═════ Data in this exercise

(** * pixivutil-lrr-updater: a shallow embedding of [main.py]

    The development follows the source file top to bottom:
    - [Py]: the primitives of Python's [str] that [main.py] calls
      ([split], [replace], [strip], [isdigit], [int], [join], [str]);
    - [sanitize_tag] (lines 25-40);
    - the two collaborators of the core, the LANraragi client and the
      PixivUtil2 SQLite database, as records of responses and of tables;
    - [update_archive_metadata] (lines 42-151) and [update_lrr_metadata]
      (lines 153-191) in a small exception-and-trace monad.

    A Python [str] is a [string] whose characters are read as the code
    points 0..255; every literal of the source is ASCII.  A Python [int]
    is a [Z]; [int] converts at most 4300 digits, and SQLite takes an
    integer parameter only when it fits in 64 bits, signed.  Logging is
    advisory and is not modelled. *)

From Stdlib Require Import ZArith Ascii String List Lia.
From stdpp Require Import base option list gmap strings pretty.

Local Open Scope Z_scope.

(* ===================================================================== *)
(** * Part I: definitions                                                 *)
(* ===================================================================== *)

(** ** Python string primitives *)

Module Py.

Definition ord (c : ascii) : Z := Z.of_N (N_of_ascii c).

Fixpoint drop (n : nat) (s : string) : string :=
  match n, s with
  | O, _ => s
  | S n, String _ s' => drop n s'
  | S _, EmptyString => EmptyString
  end.

(** [s.partition(sep)]: the text before the first occurrence of [sep]
    and the text after it; [None] when [sep] does not occur. *)
Fixpoint partition (sep s : string) : option (string * string) :=
  if String.prefix sep s then Some (EmptyString, drop (String.length sep) s)
  else match s with
       | EmptyString => None
       | String c s' =>
           match partition sep s' with
           | Some (a, b) => Some (String c a, b)
           | None => None
           end
       end.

══════════

→ **Directions for this task**: Reprint the listing above. Keep every line exactly as it is.

→ **Exercise answer**:
(** * pixivutil-lrr-updater: a shallow embedding of [main.py]

    The development follows the source file top to bottom:
    - [Py]: the primitives of Python's [str] that [main.py] calls
      ([split], [replace], [strip], [isdigit], [int], [join], [str]);
    - [sanitize_tag] (lines 25-40);
    - the two collaborators of the core, the LANraragi client and the
      PixivUtil2 SQLite database, as records of responses and of tables;
    - [update_archive_metadata] (lines 42-151) and [update_lrr_metadata]
      (lines 153-191) in a small exception-and-trace monad.

    A Python [str] is a [string] whose characters are read as the code
    points 0..255; every literal of the source is ASCII.  A Python [int]
    is a [Z]; [int] converts at most 4300 digits, and SQLite takes an
    integer parameter only when it fits in 64 bits, signed.  Logging is
    advisory and is not modelled. *)

From Stdlib Require Import ZArith Ascii String List Lia.
From stdpp Require Import base option list gmap strings pretty.

Local Open Scope Z_scope.

(* ===================================================================== *)
(** * Part I: definitions                                                 *)
(* ===================================================================== *)

(** ** Python string primitives *)

Module Py.

Definition ord (c : ascii) : Z := Z.of_N (N_of_ascii c).

Fixpoint drop (n : nat) (s : string) : string :=
  match n, s with
  | O, _ => s
  | S n, String _ s' => drop n s'
  | S _, EmptyString => EmptyString
  end.

(** [s.partition(sep)]: the text before the first occurrence of [sep]
    and the text after it; [None] when [sep] does not occur. *)
Fixpoint partition (sep s : string) : option (string * string) :=
  if String.prefix sep s then Some (EmptyString, drop (String.length sep) s)
  else match s with
       | EmptyString => None
       | String c s' =>
           match partition sep s' with
           | Some (a, b) => Some (String c a, b)
           | None => None
           end
       end.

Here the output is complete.